Zu seinem Entsetzen füllten sich die großen blauen Augen mit Tränen, und das Mädchen rannte mit markerschütterndem Geschrei davon.

Hank überlegte gerade, ob er nicht geradewegs wieder in seinen Pick-up steigen und die teuerste und winzigste Wohnung nehmen sollte, die er finden konnte, als eine Tür zugeschlagen wurde. Eine Frau mit langem wehenden Rock kam um die Ecke gerannt, ein Fleischmesser in der erhobenen Hand. Sie hielt inne, als sie ihn sah, und ließ langsam den Arm sinken. Ihr Zorn verwandelte sich in Gelassenheit.

Seine eigene Reaktion auf ihren Anblick war alles andere als gelassen. Sein Herz schlug auf einmal schneller. Er tat dieses Gefühl kurzerhand als verspätete Panik ab. Schließlich passierte es nicht so häufig, dass man von einer Frau mit einem Küchenmesser in der Hand empfangen wurde. Das erklärte wahrscheinlich den plötzlichen Adrenalinstoß.
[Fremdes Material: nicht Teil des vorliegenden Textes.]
(** Frames, read as the format says: to the end of the data. *)
Fixpoint read_frames (fuel : nat) (data : list Z) : option (list (list Z * list Z)) :=
  match fuel, data with
  | _, [] => Some []
  | O, _ => None
  | S fuel, data =>
      '(name, data) ← read_piece data;
      '(payload, data) ← read_piece data;
      frames ← read_frames fuel data;
      Some ((name, payload) :: frames)
  end.

(** A length that four bytes hold. *)
Definition fits_u32 (l : list Z) : Prop := Z.of_nat (length l) < 2 ^ 32.

Lemma read_piece_ok l rest : fits_u32 l -> read_piece (to_le_bytes 4 (as_u32 (Z.of_nat (length l))) ++ l ++ rest) = Some (l, rest).
Proof.
  intros Hl. unfold fits_u32 in Hl. unfold as_u32. rewrite as_unsigned_id by lia. unfold read_piece.
  assert (H4 : length (to_le_bytes 4 (Z.of_nat (length l))) = 4%nat) by apply length_to_le_bytes.
  rewrite take_app_le, take_ge by lia. rewrite from_to_le_bytes by (cbn; lia). rewrite Nat2Z.id.
  rewrite drop_app_ge, H4 by lia. rewrite Nat.sub_diag, drop_0. rewrite !length_app, H4.
  rewrite (proj2 (Nat.leb_le _ _)) by lia. rewrite (proj2 (Nat.leb_le _ _)) by lia. cbn [andb].
  by rewrite take_app_length, drop_app_length.
Qed.
Lemma resolve_writer_settles batch writer : settles (writer_renders batch writer) malformed (resolve_writer batch writer).
Proof.
  destruct writer as [prefix sources|prefix name encoding declared members]; cbn [resolve_writer writer_renders].
  - rewrite <- present_rolls. set (rolls := omap _ sources).
    assert (Hin : Forall (fun s => (rs_column_index s < length (columns batch))%nat) rolls).
    { apply Forall_forall. intros s (x & _ & Hx)%list_elem_of_omap. destruct (index_of batch (rsc_name x)) as [i|] eqn:Hi; [|done].
      injection Hx as <-. apply index_of_lookup in Hi as (a & Ha & _). by eapply lookup_lt_Some. }
    pose proof (resolve_roll_refused batch rolls Hin) as Hr. destruct (resolve_roll batch rolls) as [roll|part|]; cbn; [by eexists| |done].
    split; [by intros [? ?]|done].
  - unfold encodes. destruct (index_of batch name) as [i|] eqn:Hi.
    + destruct (index_of_lookup _ _ _ Hi) as (a & Ha & Hc). rewrite Ha, Hc. cbn [expect obind snd].
      pose proof (resolve_refused (array_type a) encoding declared members) as Hr. destruct (resolve_encoder (array_type a) _ _ _) as [e|part|] eqn:He; cbn; [| |done].
      * intros a' [= <-]. by exists e.
      * split; [|done]. intros Hc'. destruct (Hc' a eq_refl) as [? Hc'']. congruence.
    + intros a. rewrite index_of_column, Hi. done.
Qed.

Lemma resolve_writers_settles batch writers : settles (Forall (writer_renders batch) writers) malformed (resolve_writers writers batch).
Proof. apply settles_map. intros w _. apply resolve_writer_settles. Qed.

Lemma mapM_writes batch {A W} (resolve : A -> result W) (write : W -> nat -> list Z -> result (list Z)) (texts : A -> nat -> list Z) (l : list A) :
  (forall a, a ∈ l -> writes batch write (texts a) (resolve a)) ->
  writes batch (fun ws row buf => foldM (fun buf w => write w row buf) ws buf) (fun row => concat ((fun a => texts a row) <$> l)) (mapM_ok resolve l).
Proof.
  induction l as [|a l IH]; intros Ha; cbn [mapM_ok].
  { intros row buf _. cbn. by rewrite app_nil_r. }
  pose proof (Ha a ltac:(left)) as Hw. destruct (resolve a) as [w|e|]; cbn [obind]; [|done|done].
  specialize (IH (fun a Hin => Ha a ltac:(by right))). destruct (mapM_ok resolve l) as [ws|e|]; cbn [obind]; [|done|done].
  intros row buf Hrow. cbn [foldM]. rewrite Hw by done. cbn [obind]. rewrite IH by done. rewrite fmap_cons. cbn [concat]. by rewrite <- app_assoc.
Qed.

Lemma ended_omap {A} (f : A -> option (list Z)) l : concat ((fun a => ended (option_list (f a))) <$> l) = ended (omap f l).
Proof.
  induction l as [|a l IH]; [done|]. rewrite fmap_cons. cbn [concat omap list_omap]. rewrite IH. destruct (f a); [|done].
  by rewrite ended_some.
Qed.

Lemma resolve_writers_ok batch writers :
  batch_ok batch ->
  writes batch (fun rws row buf => write_row_fields_resolved buf batch row rws) (fun row => ended (omap (writer_member batch row) writers)) (resolve_writers writers batch).
Proof.
  intros Hok. pose proof (mapM_writes batch (resolve_writer batch) _ _ writers (fun w _ => resolve_writer_ok batch w Hok)) as Hw.
  unfold resolve_writers. destruct (mapM_ok _ writers) as [rws|e|]; [|exact Hw..]. intros row buf Hrow. unfold write_row_fields_resolved.
  rewrite <- ended_omap. by apply Hw.
Qed.

(** ** Fields *)

Lemma regular_member desc batch row name col :
  writer_member batch row (regular_writer desc (json_key name) col) = column_member desc batch row name col.
Proof.
  unfold regular_writer, column_member, writer_member. destruct (column_by_name batch col); [|done]. cbn. f_equal.
  by rewrite <- (app_nil_l (json_key name)), json_key_keyed.
Qed.

Lemma field_writer_member desc batch row field : writer_member batch row (build_field_writer field desc) = field_member desc batch row field.
Proof.
  unfold build_field_writer, field_member. destruct (sf_source field) as [col|cols]; [apply regular_member|]. cbn [writer_member].
  assert (E : omap (fun s => (fun i => {| rs_column_index := i; rs_encoding := rsc_encoding s; rs_declared_type := rsc_declared_type s |}) <$> index_of batch (rsc_name s))
    ((fun name => {| rsc_name := name; rsc_encoding := declared_encoding desc name; rsc_declared_type := declared_type desc name |}) <$> cols) = roll_sources desc batch cols).
  { unfold roll_sources. induction cols as [|col cols IH]; [done|]. rewrite fmap_cons. cbn [omap list_omap rsc_name rsc_encoding rsc_declared_type]. by destruct (index_of batch col); cbn; rewrite IH. }
  rewrite E. destruct (roll_sources desc batch cols); [done|]. f_equal. by rewrite <- (app_nil_l (json_key _)), json_key_keyed.
Qed.

Lemma field_writers_members projection batch row :
  omap (writer_member batch row) (build_field_writers projection) = omap (field_member (rp_desc projection) batch row) (rp_fields projection).
Proof.
  unfold build_field_writers. induction (rp_fields projection) as [|f fields IH]; [done|]. rewrite fmap_cons. cbn [omap list_omap]. by rewrite field_writer_member, IH.
Qed.
(* ===== verification/WriterSpec.v ===== *)
(** What a response is as text (src/output/writer.rs, row_writer.rs): a line for every
    selected block, an object with its header and, for each table with rows there, its
    items in order. *)
From stdpp Require Import base strings list gmap.
From Stdlib Require Import ZArith Lia Sorting.Sorted DecimalString.
From S2P Require Import Prelude Machine ListLib Errors Arrow Catalog Integers Counting BlockIndex Rows Projection Render Names Encoder Escape EncoderSpec Sources RowOrder RowWriter RowWriterSpec Writer.

#[local] Open Scope Z_scope.

Section spec.
Context {F : JsonFormats} {FL : JsonFormatsLaws F} {H : HexKernel}.

(** ** Blocks' rows *)

(** The rows of a block, in file order. *)
Definition block_rows (batches : list RecordBatch) (bn_column : string) (block : Z) : list place :=
  match for_each_block_number batches bn_column with Ok visits => rows_of_block visits block | _ => [] end.

Lemma block_rows_valid batches bn block p :
  Forall batch_ok batches -> p ∈ block_rows batches bn block -> valid_place batches p.
Proof.
  intros Hok Hp. unfold block_rows in Hp. destruct (for_each_block_number batches bn) as [visits| |] eqn:Hv; [|by apply not_elem_of_nil in Hp..].
  apply list_elem_of_fmap in Hp as (v & -> & [_ Hin]%list_elem_of_filter). by eapply visits_rows.
Qed.

Lemma on_runs_step f start stop starts rest :
  on_runs f (start :: stop :: starts) rest =
  if (stop - start <=? length rest)%nat then
    let* tail := on_runs f (stop :: starts) (drop (stop - start) rest) in Ok (f (take (stop - start) rest) ++ tail)
  else Panic.
Proof. done. Qed.

(** Each run in its place, reordered. *)
Lemma on_runs_ok (f : list place -> list place) base rows n :
  (forall l, length (f l) = length l) -> base O = O -> base n = length rows -> (forall i j, (i <= j)%nat -> (base i <= base j)%nat) ->
  exists rows', on_runs f (base <$> seq 0 (S n)) rows = Ok rows' /\
    forall i, (i < n)%nat -> slice rows' (base i) (base (S i)) = f (slice rows (base i) (base (S i))).
Proof.
  intros Hf H0 Hn Hmono.
  assert (Hgen : forall m k rest, (k + m = n)%nat -> rest = drop (base k) rows ->
    exists rows', on_runs f (base <$> seq k (S m)) rest = Ok rows' /\
      forall i, (k <= i < n)%nat -> slice rows' (base i - base k) (base (S i) - base k) = f (slice rows (base i) (base (S i)))).
  { induction m as [|m IH]; intros k rest Hk ->; [eexists; split; [done|]; intros; lia|].
    pose proof (Hmono k (S k) ltac:(lia)). pose proof (Hmono (S k) n ltac:(lia)).
    change (seq k (S (S m))) with (k :: S k :: seq (S (S k)) m). rewrite !fmap_cons, on_runs_step.
    rewrite length_drop. destruct (Nat.leb_spec (base (S k) - base k) (length rows - base k)); [|lia].
    destruct (IH (S k) (drop (base (S k)) rows)) as (rows' & E & Hr); [lia|done|].
    rewrite drop_drop. replace (base k + (base (S k) - base k))%nat with (base (S k)) by lia.
    change (base (S k) :: (base <$> seq (S (S k)) m)) with (base <$> seq (S k) (S m)). rewrite E. cbn [obind].
    eexists. split; [done|]. intros i Hi. set (run := f _). assert (Hrun : length run = (base (S k) - base k)%nat).
    { subst run. rewrite Hf, length_take, length_drop. lia. }
    pose proof (Hmono i (S i) ltac:(lia)). destruct (decide (i = k)) as [->|Hne].
    - rewrite Nat.sub_diag. unfold slice. rewrite Nat.sub_0_r, drop_0, take_app_le by lia. rewrite take_ge by lia. done.
    - rewrite <- Hr by lia. pose proof (Hmono (S k) i ltac:(lia)). unfold slice. rewrite drop_app_ge by lia. rewrite Hrun. f_equal; [lia|]. f_equal. lia. }
  destruct (Hgen n O rows) as (rows' & E & Hr); [lia|by rewrite H0, drop_0|]. exists rows'. split; [exact E|].
  intros i Hi. specialize (Hr i ltac:(lia)). by rewrite H0, !Nat.sub_0_r in Hr.
Qed.

Lemma ro_sort_perm order rows : ro_sort order rows ≡ₚ rows.
Proof.
  unfold ro_sort, sort_rows_by_order_keys_indexed. case_bool_decide; [done|].
  destruct (ro_keys order); [apply sort_by_Permutation|]. destruct (negb _); apply sort_by_Permutation.
Qed.

(** ** Sources *)

(** The rows of a block that a source writes, in the order it writes them. *)
Definition source_rows (batches : list RecordBatch) (desc : TableDescription) (block : Z) : list place :=
  ro_sort (RowOrder_new batches desc) (block_rows batches (td_block_number_column desc) block).

(** What is refused of a response: a column nothing renders, a variant that is no text, block numbers that are no
    integers. *)
Definition output_refusal (e : error) : Prop := e = EngineError MalformedChunkData \/ e = EngineError UnsupportedKeyType.

(** A source prepared for a page: each block's rows in order, and each row written as an item of its projection. *)
Definition source_prepared (blocks : list Z) (batches : list RecordBatch) (projection : ResolvedProjection) (s : PreparedSource) : Prop :=
  ps_batches s = batches /\ ps_order s = RowOrder_new batches (rp_desc projection) /\
  (forall i b, blocks !! i = Some b -> index_rows (ps_index s) i = Ok (source_rows batches (rp_desc projection) b)) /\
  forall bi batch row buf, batches !! bi = Some batch -> (row < num_rows batch)%nat -> write_row s buf bi row = Ok (buf ++ ended (row_members projection batch row)).

Lemma mapM_batches {W} (resolve : RecordBatch -> result W) (write : RecordBatch -> W -> nat -> list Z -> result (list Z)) texts (batches : list RecordBatch) :
  Forall batch_ok batches -> (forall b, batch_ok b -> writes b (write b) (texts b) (resolve b)) ->
  match mapM_ok resolve batches with
  | Ok ws => forall bi batch, batches !! bi = Some batch -> exists w, ws !! bi = Some w /\
      forall row buf, (row < num_rows batch)%nat -> write batch w row buf = Ok (buf ++ texts batch row)
  | Err e => e = EngineError MalformedChunkData
  | Panic => False
  end.
Proof.
  intros Hok Hw. induction Hok as [|b batches Hb _ IH]; cbn [mapM_ok]; [by intros|].
  specialize (Hw b Hb). destruct (resolve b) as [w|e|]; cbn [obind]; [|done|done].
  destruct (mapM_ok resolve batches) as [ws|e|]; cbn [obind]; [|done|done].
  intros [|bi] batch Hbi; [injection Hbi as <-; by exists w|by apply IH].
Qed.
Definition applyDerivative (v : VecDense) (activation : Activation) : VecDense :=
  let result := replicate (length v) fzero in
  for_upto (length v)
    (fun i result =>
       match v !! i with
       | Some x =>
           let h := step_h in
           <[i := fdiv (fsub (activation (fadd x h)) (activation (fsub x h)))
                       (fmul ftwo h)]> result
       | None => result
       end)
    result.

(** The gradients of [Backward], before the parameters are touched. *)
Record Gradients : Type := {
  g_h : VecDense;
  dOut : VecDense;
  dW2 : Dense;
  dB2 : VecDense;
  dH : VecDense;
  dW1 : Dense;
  dB1 : VecDense
}.

Definition Backward_gradients (q : QNetwork) (state prediction target : list float64)
  : result Gradients :=
  x ← NewVecDense (len state) (Some state);
  y ← NewVecDense (len target) (Some target);
  yHat ← NewVecDense (len prediction) (Some prediction);
  h ← hidden_layer q x;
  dOut ← NewVecDense (outputSize q) None;
  dOut ← SubVec dOut yHat y;
  dW2 ← NewDense (outputSize q) (hiddenSize q);
  dW2 ← Outer dW2 fone dOut h;
  let dB2 := dOut in
  dH ← NewVecDense (hiddenSize q) None;
  dH ← MulVec dH (T (w2 q)) dOut;
  dH ← MulElemVec dH dH (applyDerivative h (activation q));
  dW1 ← NewDense (hiddenSize q) (inputSize q);
  dW1 ← Outer dW1 fone dH x;
  let dB1 := dH in
  Ok {| g_h := h; dOut := dOut; dW2 := dW2; dB2 := dB2;
        dH := dH; dW1 := dW1; dB1 := dB1 |}.

Definition Backward (q : QNetwork) (state prediction target : list float64)
  (learningRate : float64) : result QNetwork :=
  g ← Backward_gradients q state prediction target;
  w2' ← Scale (w2 q) (fneg learningRate) (dW2 g);
  w2' ← AddDense w2' w2' (dW2 g);
  b2' ← AddScaledVec (b2 q) (b2 q) (fneg learningRate) (dB2 g);
  w1' ← Scale (w1 q) (fneg learningRate) (dW1 g);
  w1' ← AddDense w1' w1' (dW1 g);
  b1' ← AddScaledVec (b1 q) (b1 q) (fneg learningRate) (dB1 g);
  Ok {| inputSize := inputSize q; hiddenSize := hiddenSize q;
        outputSize := outputSize q;
        w1 := w1'; b1 := b1'; w2 := w2'; b2 := b2';
        activation := activation q |}.

Definition ReLU (x : float64) : float64 :=
  if fgt x fzero then x else fzero.

(** ** train.go *)

Record DQN : Type := {
  qNetwork : QNetwork;
  replayBuffer : ReplayBuffer;
  gamma : float64;
  epsilon : float64;
  learningRate : float64
}.
(** * CelsiumCrosshair: the overlay and its settings panel (Crosshair.py)

    A shallow embedding of [Crosshair.py].  The two classes of the program,
    [CrosshairOverlay] and [CrosshairSettingsUI], become two modules; an
    object is a record of its attributes, a method is a function from the
    object to the object.  What the program asks of Qt and of user32 is kept
    as data: the calls a widget receives are logged in the order they are
    made, a painter collects the primitives drawn through it, and the window
    longs of user32 are a finite map. *)

From Stdlib Require Import ZArith List Bool Lia.
From stdpp Require Import gmap strings list pretty.

Local Open Scope Z_scope.

(** ** Values of the toolkit *)

(** [QColor]: the colour dialog returns an invalid colour when it is
    cancelled; [QColor(r, g, b, a)] with components in range is valid. *)
Inductive QColor : Type :=
| QColor_invalid
| QColor_rgba (r g b a : Z).

Definition isValid (c : QColor) : bool :=
  match c with
  | QColor_invalid => false
  | QColor_rgba _ _ _ _ => true
  end.

(** A decoded image: at least one pixel wide and high. *)
Record Bitmap : Type := mkBitmap {
  bm_width : positive;
  bm_height : positive;
  bm_pixels : list QColor
}.

(** [QPixmap]: either the null pixmap (zero width, zero height, no content)
    or a decoded image. *)
Inductive QPixmap : Type :=
| QPixmap_null
| QPixmap_of (b : Bitmap).


Definition pixmap_width (pm : QPixmap) : Z :=
  match pm with
  | QPixmap_null => 0
  | QPixmap_of b => Z.pos (bm_width b)
  end.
Und dennoch … Er sah sie lange an. Irgendwie war ihr Gesicht viel interessanter, als er es in Erinnerung gehabt hatte, vor allem jetzt, da es ein wenig gerötet war. Ihre schlanke Figur erschien ihm trotz der unmöglichen Kleidung aus irgendeinem Grund wesentlich anziehender als damals. Ihre Haare, immer noch kurz geschnitten, schienen heute zu ihrem Gesicht zu passen. Sie betonten ihre Augen und die dichten Wimpern. Sie sah gut aus. Verdammt gut. Selbst mit dem Messer in der Hand.

Er musste verrückt sein.

„Da bist du also“, sagte Ann munter und begann, die Lebensmittel aufzusammeln. Es gab ihr die Möglichkeit, ihre plötzliche Nervosität zu überspielen. Sie nahm die Packung mit den Donuts, musterte sie missbilligend und steckte sie dann in die Tüte zu den anderen Knabbereien, die sie außer bei besonderen Gelegenheiten den Kindern streng verweigerte. Um Hank Rileys Essgewohnheiten würde sie sich später kümmern. Erst einmal musste sie die Erinnerung an den arroganten Mann, den sie kennengelernt hatte, mit diesem ausgesprochen anziehenden Gast in Einklang bringen.

„Tut mir leid wegen Melissa“, entschuldigte sie sich und steckte einen Kopf Salat in die Tüte. Salat war gut. Die Wirkung dieses großen, bärtigen Mannes auf ihre Sinne war verheerend. Sie schluckte. „Ich nehme an, sie hat Schuld daran.“

„Wenn sie etwa einen Meter groß ist und ihren Daumen liebt, dann war sie es“, stimmte er lächelnd zu. Sein Lächeln ließ ihren Puls schneller schlagen. „Habe ich ihr einen Schreck eingejagt oder so etwas? Ich habe nach ihrer Mommy gefragt, und da hat sie einen furchtbaren Schrei ausgestoßen.“

Ann kämpfte gegen die ungewohnten Gefühle an, die er in ihr weckte. Es liegt nicht an ihm, sondern an Melissas ängstlichem Geschrei, dass ich mich nicht unter Kontrolle habe, redete sie sich ein. „Das war es also“, meinte sie, zufrieden mit dieser Erklärung für ihre Nervosität.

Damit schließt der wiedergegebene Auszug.